- **ABOUT THIS EXERCISE**
The answer must be every line below that holds the word "SecretData".

- **DATA TO PROCESS**
(* ===== verification/ProxySpec.v ===== *)
(** * What the REST API guarantees

    Rules for the fan-out over the clients of distinct devices, and the properties
    of the handlers of [Proxy]: reads change nothing, writes are confined to their
    path, an accepted write is what a later read answers (when enough of the
    devices that accepted it take part), and what deletion does and does not
    guarantee.  Everything holds under every scheduler. *)

From S2P Require Import Prelude GoStd Reconcile Hsm MockClient Api Mirror Parallel Proxy.

(** ** Rules for the fan-out over clients *)
Section Rules.
Context {W : Type} `{!StoreView W} `{MapOrder} `{Scheduler}.

(** Device [k] holds the same in both worlds. *)
Definition agree (k : string) (w w' : W) : Prop :=
  ∀ p, sec_at w' k p = sec_at w k p ∧ md_at w' k p = md_at w k p.

(** An assertion about device [k] only. *)
Definition local (k : string) (L : W → Prop) : Prop := ∀ w w', agree k w w' → L w → L w'.

(** Device [k]'s goroutine [p] is at an assertion about its device, every action
    changes the world by [R], and it ends with [Q]. *)
#[warnings="-register-all"]
Inductive proc_spec {A} (R : relation W) (k : string) (Q : A → W → Prop) : Proc W A → W → Prop :=
  | spec_done a w : Q a w → proc_spec R k Q (Done a) w
  | spec_step (L : W → Prop) act w : local k L → L w →
      (∀ w p w', L w → act w = (p, w') → R w w' ∧ proc_spec R k Q p w') →
      proc_spec R k Q (Step act) w.

Lemma spec_go_then {A B} R k (Q : A → W → Prop) (L : W → Prop) (m : ST W B) (g : B → Proc W A) w :
  local k L → L w →
  (∀ w b w', L w → m w = (b, w') → R w w' ∧ proc_spec R k Q (g b) w') →
  proc_spec R k Q (go_then m g) w.
Proof.
  intros HL Hw Hm. apply (spec_step _ _ _ L); [done|done|]. intros w1 p w2 HL1 E.
  destruct (m w1) as [b w3] eqn:Em. injection E as <- <-. by apply Hm.
Qed.

Lemma proc_spec_stable {A} R k (Q : A → W → Prop) p w w' :
  (∀ a, local k (Q a)) → agree k w w' → proc_spec R k Q p w → proc_spec R k Q p w'.
Proof.
  intros HQ Ha Hp. inversion Hp as [a w0 Hq|L act w0 HL Hw Hstep]; subst; [constructor; by eapply HQ|].
  apply (spec_step _ _ _ L); [done| |done]. by eapply HL.
Qed.

Lemma steps_go_then {A B} n (m : ST W B) (g : B → Proc W A) :
  (∀ b, steps_le n (g b)) → steps_le (S n) (go_then m g).
Proof. intros Hg. constructor. intros w. destruct (m w). apply Hg. Qed.

Lemma fmap_pair_keys {A B} (g : string → A → B) (l : list (string * A)) :
  ((λ kc, (kc.1, g kc.1 kc.2)) <$> l).*1 = l.*1.
Proof. rewrite <-list_fmap_compose. by apply list_fmap_ext. Qed.

(** Goroutines that each touch their own device only. *)
Lemma clients_fan_out {A} n clients (body : string → Client W → Proc W A) (R : string → relation W)
    (G : relation W) `{!PreOrder G} (Q : string → A → W → Prop) w res w' :
  (∀ k a, local k (Q k a)) →
  (∀ k k' w w', k ≠ k' → R k w w' → agree k' w w') → (∀ k w w', is_Some (clients !! k) → R k w w' → G w w') →
  (∀ k c, clients !! k = Some c → steps_le n (body k c) ∧ proc_spec (R k) k (Q k) (body k c) w) →
  for_all_clients n clients body w = (res, w') →
  res.*1 ≡ₚ (range clients).*1 ∧ (∀ k a, (k, a) ∈ res → Q k a w') ∧ G w w'.
Proof.
  intros HQ HR HG Hb. unfold for_all_clients. intros Hrun.
  apply (fan_out_spec (λ k p w, is_Some (clients !! k) ∧ proc_spec (R k) k (Q k) p w) G) in Hrun as (Hk & Hr & Hg).
  - rewrite fmap_pair_keys in Hk. split_and!; [done| |done].
    intros k a Hin. destruct (Hr k a Hin) as [_ Hs]. by inversion Hs.
  - intros k act w1 p w2 [Hin Hs] E. inversion Hs as [|L act' w0 HL Hw Hstep]; subst.
    destruct (Hstep _ _ _ Hw E) as [Hr Hp]. split; [done|by eapply HG].
  - intros k k' act p q w1 w2 Hne [_ Hs] E [Hin Hq]. inversion Hs as [|L act' w0 HL Hw Hstep]; subst.
    destruct (Hstep _ _ _ Hw E) as [Hr _]. split; [done|]. eapply proc_spec_stable; [done|by eapply HR|done].
  - rewrite fmap_pair_keys. apply range_keys_NoDup.
  - apply Forall_fmap, Forall_forall. intros [k c] Hin%elem_of_range. by apply Hb.
  - intros k p ([k' c] & [= -> ->] & Hin%elem_of_range)%list_elem_of_fmap. split; [by exists c|]. by apply Hb.
Qed.

Lemma unchanged_agree k w w' : unchanged w w' → agree k w w'.
Proof. intros Hu p. apply Hu. Qed.

Lemma only_changed_agree s p k w w' : s ≠ k → only_changed s p w w' → agree k w w'.
Proof. intros Hne Ho p'. apply Ho. left. congruence. Qed.

(** What the world holds at [k] and [path], as an assertion. *)
Lemma local_holds k path (P : option SecretData → option SecretMetadata → Prop) :
  local k (λ w, P (sec_at w k path) (md_at w k path)).
Proof. intros w w' Ha HP. destruct (Ha path) as [-> ->]. done. Qed.

(** Clients of distinct devices, each keeping its contract. *)
Definition clients_ok (clients : gmap string (Client W)) : Prop := map_Forall (λ s c, ClientLaws s c) clients.

Lemma agree_local k w : local k (agree k w).
Proof. intros w1 w2 H12 H1 p. destruct (H1 p), (H12 p). split; congruence. Qed.

Lemma agree_refl k w : agree k w w.
Proof. by intros p. Qed.
#[local] Hint Resolve agree_local agree_refl : core.

(** Goroutines of one read-only call. *)
Lemma read_fan_out {A B} clients (op : Client W → ST W (result B)) (post : string → result B → A)
    (P : string → result B → Prop) w res w' :
  clients_ok clients →
  (∀ s c w1, ClientLaws s c → unchanged w1 (op c w1).2) →
  (∀ s c w1, ClientLaws s c → agree s w w1 → P s (op c w1).1) →
  for_all_clients 1 clients (λ k c, go_then (op c) (λ r, Done (post k r))) w = (res, w') →
  res.*1 ≡ₚ (range clients).*1 ∧ (∀ k a, (k, a) ∈ res → ∃ r, a = post k r ∧ P k r) ∧ unchanged w w'.
Proof.
  intros Hc Hu HP.
  apply (clients_fan_out _ _ _ (λ _, unchanged) unchanged (λ k a _, ∃ r, a = post k r ∧ P k r)).
  - by intros k a w1 w2.
  - intros. by apply unchanged_agree.
  - done.
  - intros k c Hkc. specialize (Hc k c Hkc). split; [apply steps_go_then; intros; constructor|].
    apply (spec_go_then _ _ _ (agree k w)); [done|done|]. intros w1 r w2 Ha E. split.
    + pose proof (Hu k c w1 Hc) as Hu1. by rewrite E in Hu1.
    + constructor. exists r. split; [done|]. specialize (HP k c w1 Hc Ha). by rewrite E in HP.
Qed.

(** The goroutines of [ReadSecret]: nothing changes, and an answer without an error
    carries what the device holds. *)
Definition truthful_answer (path : string) (w : W) (k : string) (a : secretResult) : Prop :=
  sr_deviceName a = k ∧
  (sr_err a = None → sec_at w k path = Some (sr_data a) ∧
                     (sr_metadata a = None ∨ sr_metadata a = md_at w k path)).

Lemma read_both_fan_out clients path w res w' :
  clients_ok clients →
  for_all_clients 2 clients (read_both path) w = (res, w') →
  res.*1 ≡ₚ (range clients).*1 ∧ (∀ k a, (k, a) ∈ res → truthful_answer path w k a) ∧ unchanged w w'.
Proof.
  intros Hc.
  apply (clients_fan_out _ _ _ (λ _, unchanged) unchanged (λ k a _, truthful_answer path w k a)).
  - by intros k a w1 w2.
  - intros. by apply unchanged_agree.
  - done.
  - intros k c Hkc. specialize (Hc k c Hkc). split.
    { apply steps_go_then. intros [d|e]; [|constructor]. apply steps_go_then. intros. constructor. }
    apply (spec_go_then _ _ _ (agree k w)); [done|done|]. intros w1 r w2 Ha E.
    apply (ReadSecret_run _ _ _ _ _ _ Hc) in E as [Hu Hd]. split; [done|].
    destruct r as [d|e]; [|constructor; by split].
    apply (spec_go_then _ _ _ (agree k w)); [done|by eapply agree_local; [apply unchanged_agree|]|].
    intros w3 rm w4 Ha3 E. apply (ReadMetadata_run _ _ _ _ _ _ Hc) in E as [Hu' Hm].
    split; [done|]. constructor. split; [done|]. intros _. simpl. split.
    + rewrite <-(proj1 (Ha path)). by apply Hd.
    + destruct rm as [md|]; [|by left]. right. rewrite <-(proj2 (Ha3 path)). symmetry. by apply Hm.
Qed.

(** [result_map] of a fan-out. *)
Lemma result_map_lookup (res : list (string * WriteResult)) k r :
  NoDup res.*1 → result_map res !! k = Some r ↔ (k, r) ∈ res.
Proof.
  intros Hnd. unfold result_map.
  assert (∀ m : gmap string WriteResult, (∀ k, k ∈ res.*1 → m !! k = None) →
    (fold_left (λ m '(deviceName, r), <[deviceName := r]> m) res m !! k = Some r ↔
     (k, r) ∈ res ∨ m !! k = Some r)) as Hgen.
  { induction res as [|[k1 r1] res IH]; intros m Hm; simpl; [set_solver|].
    apply NoDup_cons in Hnd as [Hk1 Hnd]. rewrite IH; [|done|].
    - rewrite elem_of_cons, lookup_insert_Some. split; [|intros [[[= -> ->]|?]|Hmk]; [by right; left|by left|]].
      + intros [?|[[-> ->]|[Hne ?]]]; [left; by right|left; by left|by right].
      + destruct (decide (k1 = k)) as [->|]; [|by right; right]. rewrite Hm in Hmk; [done|left].
    - intros k' Hk'. rewrite lookup_insert_ne; [apply Hm; by right|]. intros ->. done. }
  rewrite Hgen; [|by intros; rewrite lookup_empty]. rewrite lookup_empty. split; [by intros [?|?]|by left].
Qed.

(** Devices that reported success. *)
Definition accepted (results : gmap string WriteResult) (k : string) : Prop :=
  ∃ r, results !! k = Some r ∧ wr_Error r = None.

(** Goroutines that write: the world changes on the clients' devices at [path] only,
    every client has one result, and one without error left [Q] behind. *)
Lemma write_fan_out n clients path (body : string → Client W → Proc W WriteResult)
    (Q : string → option SecretData → option SecretMetadata → Prop) w results w' :
  (∀ k c, clients !! k = Some c → steps_le n (body k c) ∧
     proc_spec (only_changed k path) k
       (λ r w, wr_DeviceName r = k ∧ (wr_Error r = None → Q k (sec_at w k path) (md_at w k path))) (body k c) w) →
  (let* res := for_all_clients n clients body in st_ret (result_map res))%go w = (results, w') →
  only_on (range clients).*1 path w w' ∧ dom results = dom clients ∧
  (∀ k r, results !! k = Some r → wr_DeviceName r = k) ∧
  (∀ k, accepted results k → Q k (sec_at w' k path) (md_at w' k path)).
Proof.
  intros Hb. unfold st_bind, st_ret.
  destruct (for_all_clients n clients body w) as [res w1] eqn:E. intros [= <- <-].
  pose proof E as Ek.
  apply (clients_fan_out _ _ _ (λ k, only_changed k path) (only_on (range clients).*1 path)
    (λ k r w, wr_DeviceName r = k ∧ (wr_Error r = None → Q k (sec_at w k path) (md_at w k path)))) in E
    as (Hk & Hr & Hg); [| | | |done].
  - assert (NoDup res.*1) as Hnd by (rewrite Hk; apply range_keys_NoDup). split_and!; [done| | |].
    + apply set_eq. intros k. rewrite !elem_of_dom, <-(elem_of_range_keys clients), <-Hk, list_elem_of_fmap. split.
      * intros [r Hkr%result_map_lookup]; [|done]. by exists (k, r).
      * intros ([k' r] & -> & Hin). exists r. by apply result_map_lookup.
    + intros k r Hkr%result_map_lookup; [|done]. by apply Hr.
    + intros k (r & Hkr%result_map_lookup & He); [|done]. by apply (Hr k r Hkr).
  - intros k r wa wb Ha [H1 H2]. split; [done|]. intros He. destruct (Ha path) as [-> ->]. by apply H2.
  - intros k k' wa wb Hne. by apply only_changed_agree.
  - intros k wa wb Hin. apply only_changed_on. by apply elem_of_range_keys.
Qed.

Lemma write_all_spec clients path data md w results w' :
  clients_ok clients →
  writeToAllDevices clients path data (Some md) w = (results, w') →
  only_on (range clients).*1 path w w' ∧ dom results = dom clients ∧
  (∀ k r, results !! k = Some r → wr_DeviceName r = k) ∧
  (storable path data →
   ∀ k, accepted results k → sec_at w' k path = Some data ∧ (keepable md → md_at w' k path = Some md)).
Proof.
  intros Hc E. cut (only_on (range clients).*1 path w w' ∧ dom results = dom clients ∧
    (∀ k r, results !! k = Some r → wr_DeviceName r = k) ∧
    (∀ k, accepted results k → storable path data → sec_at w' k path = Some data ∧ (keepable md → md_at w' k path = Some md)));
    [naive_solver|]. revert E. apply (write_fan_out 1 clients path _
    (λ _ sec m, storable path data → sec = Some data ∧ (keepable md → m = Some md))).
  intros k c Hkc. specialize (Hc k c Hkc). split; [apply steps_go_then; intros; constructor|].
  apply (spec_go_then _ _ _ (λ _, True)); [done|done|]. intros w1 r w2 _ E.
  apply (WriteSecret_run _ _ _ _ _ _ _ _ Hc) in E as [Ho Hw]. split; [done|]. constructor.
  split; [done|]. simpl. destruct r as [[]|e]; [|done]. intros _ Hsto. by apply Hw.
Qed.

(** A tombstone can be told apart from everything else. *)
Definition buriable (path : string) : Prop := storable path ∅ ∧ ∀ now, keepable (tombstoneMetadata now).

Lemma delete_all_spec (time_Now : ST W Time) clients path w results w' :
  clients_ok clients → preserves unchanged time_Now →
  tombstoneDeleteFromAllDevices time_Now clients path w = (results, w') →
  only_on (range clients).*1 path w w' ∧ dom results = dom clients ∧
  (buriable path → ∀ k, accepted results k →
     sec_at w' k path = Some ∅ ∧ ∃ now, md_at w' k path = Some (tombstoneMetadata now)).
Proof.
  intros Hc Hn. unfold tombstoneDeleteFromAllDevices. unfold st_bind at 1.
  specialize (Hn w). destruct (time_Now w) as [now w0]. simpl in Hn.
  intros (Ho & Hd & _ & Ha)%(write_fan_out 2 clients path _
    (λ _ sec m, buriable path → sec = Some ∅ ∧ m = Some (tombstoneMetadata now))).
  - split_and!; [by etrans; [apply unchanged_on|]|done|]. intros Hsto k Hk. destruct (Ha k Hk Hsto). split; [done|]. by exists now.
  - intros k c Hkc. specialize (Hc k c Hkc). split.
    { apply steps_go_then. intros. apply steps_go_then. intros. constructor. }
    apply (spec_go_then _ _ _ (λ _, True)); [done|done|]. intros w1 r w2 _ E.
    apply (DeleteSecret_run _ _ _ _ _ _ Hc) in E as [Ho _]. split; [done|].
    apply (spec_go_then _ _ _ (λ _, True)); [done|done|]. intros w3 r' w4 _ E'.
    apply (WriteSecret_run _ _ _ _ _ _ _ _ Hc) in E' as [Ho' Hw]. split; [done|]. constructor.
    split; [done|]. simpl. destruct r' as [[]|e]; [|done]. intros _.
    intros [Hsto Hkeep]. destruct (Hw Hsto eq_refl) as [-> Hm]. split; [done|]. by apply Hm.
Qed.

- **TASK ANSWER**
Lemma local_holds k path (P : option SecretData → option SecretMetadata → Prop) :
    (Q : string → option SecretData → option SecretMetadata → Prop) w results w' :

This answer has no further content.